### [Activity]
Please reproduce the listing in its entirety, exactly as shown.

### [Information supplied]
Lemma heap_Remove_spec h i :
  (i < length h)%nat -> is_heap h -> indexed h ->
  exists a h', heap_Remove h i = Ret (a, h') /\ keys h !! i = Some (key a) /\
    keys h ≡ₚ key a :: keys h' /\ is_heap h' /\ indexed h' /\ length h = S (length h').
Proof.
  intros Hi Hh Hx. unfold heap_Remove. set (n := (length h - 1)%nat).
  assert (Hl : length h = S n) by lia. rewrite decide_False by lia.
  set (h2 := if decide (n = i) then h else _).
  assert (Hn : keys h2 !! n = keys h !! i /\ keys h2 ≡ₚ keys h /\ length h2 = S n /\
               heap_upto n h2 /\ indexed h2).
  { unfold h2. case_decide as Hni.
    - subst i. split_and!; [done..| |done]. intros k Hk. apply Hh. lia.
    - pose proof (down_spec n false (Swap h i n) i n) as Hd. cbv zeta.
      destruct (down n (Swap h i n) i n) as [h' i'] eqn:Ed.
      destruct Hd as (E1 & E2 & E3 & E4); [lia|lia|rewrite length_Swap; lia|by apply Swap_last_inv; [|lia|]|].
      assert (Hxd : indexed h').
      { change h' with (fst (h', i')). rewrite <- Ed. by apply indexed_down, indexed_Swap. }
      rewrite length_Swap in E2.
      assert (Hkn : forall h3, h3 !! n = Swap h i n !! n -> keys h3 !! n = keys h !! i).
      { intros h3 E. rewrite keys_lookup, E, <- keys_lookup, keys_Swap by lia.
        by rewrite swap_pos_r. }
      case_decide as Hlt.
      + split_and!; [by apply Hkn, E3|by rewrite E1, keys_Swap_Permutation|by rewrite E2| |done].
        destruct E4 as [(-> & _)|[_ Hu]]; [lia|done].
      + destruct E4 as [(-> & -> & Hord)|[? _]]; [|lia].
        destruct (up_spec (S i) n (Swap h i n) i) as (F1 & F2 & F3 & F4);
          [lia|lia|rewrite length_Swap; lia| |].
        { destruct (Swap_last_inv h i n Hl ltac:(lia) Hh) as [Hk Hg]. split; [|done].
          intros k Hkn' Hki. destruct (decide (parent k = i)) as [<-|]; [by apply Hord|].
          by apply Hk. }
        split_and!; [by apply Hkn, F4|by rewrite F2, keys_Swap_Permutation
                    |by rewrite F3, length_Swap|done|by apply indexed_up, indexed_Swap]. }
  clearbody h2. destruct Hn as (E1 & E2 & E3 & E4 & E5).
  destruct (pop_last_heap h2 n E3 E4 E5) as (a & h' & Ep & Hh' & Hi' & Hl' & Hp & Ha).
  rewrite Ep. exists a, h'. split_and!; [done|by rewrite <- E1|by rewrite <- E2|done|done|lia].
Qed.

Lemma heap_Pop_spec h :
  h <> [] -> is_heap h -> indexed h ->
  exists a h', heap_Pop h = Ret (a, h') /\ keys h ≡ₚ key a :: keys h' /\
    (forall y, y ∈ keys h' -> kle (key a) y) /\ is_heap h' /\ indexed h' /\
    length h = S (length h').
Proof.
  intros Hne Hh Hx. unfold heap_Pop. set (n := (length h - 1)%nat).
  assert (Hl : length h = S n) by (destruct h; [done|cbn in *; lia]).
  assert (Hd : exists h2, fst (down n (Swap h 0 n) 0 n) = h2 /\ keys h2 ≡ₚ keys h /\
     length h2 = S n /\ heap_upto n h2 /\ indexed h2 /\ keys h2 !! n = keys h !! 0%nat).
  { eexists. split; [reflexivity|].
    assert (Hix : indexed (fst (down n (Swap h 0 n) 0 n))) by (by apply indexed_down, indexed_Swap).
    destruct (decide (n = 0)%nat) as [Hn0|Hn0].
    - rewrite Hn0 in *. cbn [down fst] in *. split_and!; [apply keys_Swap_Permutation
        |by rewrite length_Swap|intros k Hk; lia|done|].
      rewrite keys_Swap by lia. by rewrite swap_pos_l.
    - pose proof (down_heap n (Swap h 0 n) 0 n ltac:(lia) ltac:(lia)
        ltac:(rewrite length_Swap; lia)) as Hd.
      destruct (down n (Swap h 0 n) 0 n) as [h2 i'] eqn:Ed. cbn [fst] in *.
      destruct Hd as (E1 & E2 & E3 & E4).
      { destruct (Swap_last_inv h 0 n Hl ltac:(lia) Hh) as [Hk Hg]. split; [|done].
        intros k Hkn Hpk _. apply Hk; [done|done|lia]. }
      split_and!; [by rewrite E1, keys_Swap_Permutation|by rewrite E2, length_Swap|done|done|].
      rewrite keys_lookup, E3, <- keys_lookup, keys_Swap by lia. by rewrite swap_pos_r. }
  destruct Hd as (h2 & -> & E1 & E2 & E3 & E4 & E5).
  destruct (pop_last_heap h2 n E2 E3 E4) as (a & h' & Ep & Hh' & Hi' & Hl' & Hp & Ha).
  rewrite Ep. exists a, h'. rewrite E1 in Hp. split_and!; [done|done| |done|done|lia].
  intros y Hy. assert (Hy' : y ∈ keys h) by (rewrite Hp; by right).
  apply list_elem_of_lookup in Hy' as [k Hk].
  eapply (heap_root_ord (length h) h k); [lia|done| |by rewrite <- E5|done].
  apply lookup_lt_Some in Hk. by rewrite length_keys in Hk.
Qed.
End heap_lemmas.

### [Task output]
Lemma heap_Remove_spec h i :
  (i < length h)%nat -> is_heap h -> indexed h ->
  exists a h', heap_Remove h i = Ret (a, h') /\ keys h !! i = Some (key a) /\
    keys h ≡ₚ key a :: keys h' /\ is_heap h' /\ indexed h' /\ length h = S (length h').
Proof.
  intros Hi Hh Hx. unfold heap_Remove. set (n := (length h - 1)%nat).
  assert (Hl : length h = S n) by lia. rewrite decide_False by lia.
  set (h2 := if decide (n = i) then h else _).
  assert (Hn : keys h2 !! n = keys h !! i /\ keys h2 ≡ₚ keys h /\ length h2 = S n /\
               heap_upto n h2 /\ indexed h2).
  { unfold h2. case_decide as Hni.
    - subst i. split_and!; [done..| |done]. intros k Hk. apply Hh. lia.
    - pose proof (down_spec n false (Swap h i n) i n) as Hd. cbv zeta.
      destruct (down n (Swap h i n) i n) as [h' i'] eqn:Ed.
      destruct Hd as (E1 & E2 & E3 & E4); [lia|lia|rewrite length_Swap; lia|by apply Swap_last_inv; [|lia|]|].
      assert (Hxd : indexed h').
      { change h' with (fst (h', i')). rewrite <- Ed. by apply indexed_down, indexed_Swap. }
      rewrite length_Swap in E2.
      assert (Hkn : forall h3, h3 !! n = Swap h i n !! n -> keys h3 !! n = keys h !! i).
      { intros h3 E. rewrite keys_lookup, E, <- keys_lookup, keys_Swap by lia.
        by rewrite swap_pos_r. }
      case_decide as Hlt.
      + split_and!; [by apply Hkn, E3|by rewrite E1, keys_Swap_Permutation|by rewrite E2| |done].
        destruct E4 as [(-> & _)|[_ Hu]]; [lia|done].
      + destruct E4 as [(-> & -> & Hord)|[? _]]; [|lia].
        destruct (up_spec (S i) n (Swap h i n) i) as (F1 & F2 & F3 & F4);
          [lia|lia|rewrite length_Swap; lia| |].
        { destruct (Swap_last_inv h i n Hl ltac:(lia) Hh) as [Hk Hg]. split; [|done].
          intros k Hkn' Hki. destruct (decide (parent k = i)) as [<-|]; [by apply Hord|].
          by apply Hk. }
        split_and!; [by apply Hkn, F4|by rewrite F2, keys_Swap_Permutation
                    |by rewrite F3, length_Swap|done|by apply indexed_up, indexed_Swap]. }
  clearbody h2. destruct Hn as (E1 & E2 & E3 & E4 & E5).
  destruct (pop_last_heap h2 n E3 E4 E5) as (a & h' & Ep & Hh' & Hi' & Hl' & Hp & Ha).
  rewrite Ep. exists a, h'. split_and!; [done|by rewrite <- E1|by rewrite <- E2|done|done|lia].
Qed.

Lemma heap_Pop_spec h :
  h <> [] -> is_heap h -> indexed h ->
  exists a h', heap_Pop h = Ret (a, h') /\ keys h ≡ₚ key a :: keys h' /\
    (forall y, y ∈ keys h' -> kle (key a) y) /\ is_heap h' /\ indexed h' /\
    length h = S (length h').
Proof.
  intros Hne Hh Hx. unfold heap_Pop. set (n := (length h - 1)%nat).
  assert (Hl : length h = S n) by (destruct h; [done|cbn in *; lia]).
  assert (Hd : exists h2, fst (down n (Swap h 0 n) 0 n) = h2 /\ keys h2 ≡ₚ keys h /\
     length h2 = S n /\ heap_upto n h2 /\ indexed h2 /\ keys h2 !! n = keys h !! 0%nat).
  { eexists. split; [reflexivity|].
    assert (Hix : indexed (fst (down n (Swap h 0 n) 0 n))) by (by apply indexed_down, indexed_Swap).
    destruct (decide (n = 0)%nat) as [Hn0|Hn0].
    - rewrite Hn0 in *. cbn [down fst] in *. split_and!; [apply keys_Swap_Permutation
        |by rewrite length_Swap|intros k Hk; lia|done|].
      rewrite keys_Swap by lia. by rewrite swap_pos_l.
    - pose proof (down_heap n (Swap h 0 n) 0 n ltac:(lia) ltac:(lia)
        ltac:(rewrite length_Swap; lia)) as Hd.
      destruct (down n (Swap h 0 n) 0 n) as [h2 i'] eqn:Ed. cbn [fst] in *.
      destruct Hd as (E1 & E2 & E3 & E4).
      { destruct (Swap_last_inv h 0 n Hl ltac:(lia) Hh) as [Hk Hg]. split; [|done].
        intros k Hkn Hpk _. apply Hk; [done|done|lia]. }
      split_and!; [by rewrite E1, keys_Swap_Permutation|by rewrite E2, length_Swap|done|done|].
      rewrite keys_lookup, E3, <- keys_lookup, keys_Swap by lia. by rewrite swap_pos_r. }
  destruct Hd as (h2 & -> & E1 & E2 & E3 & E4 & E5).
  destruct (pop_last_heap h2 n E2 E3 E4) as (a & h' & Ep & Hh' & Hi' & Hl' & Hp & Ha).
  rewrite Ep. exists a, h'. rewrite E1 in Hp. split_and!; [done|done| |done|done|lia].
  intros y Hy. assert (Hy' : y ∈ keys h) by (rewrite Hp; by right).
  apply list_elem_of_lookup in Hy' as [k Hk].
  eapply (heap_root_ord (length h) h k); [lia|done| |by rewrite <- E5|done].
  apply lookup_lt_Some in Hk. by rewrite length_keys in Hk.
Qed.
End heap_lemmas.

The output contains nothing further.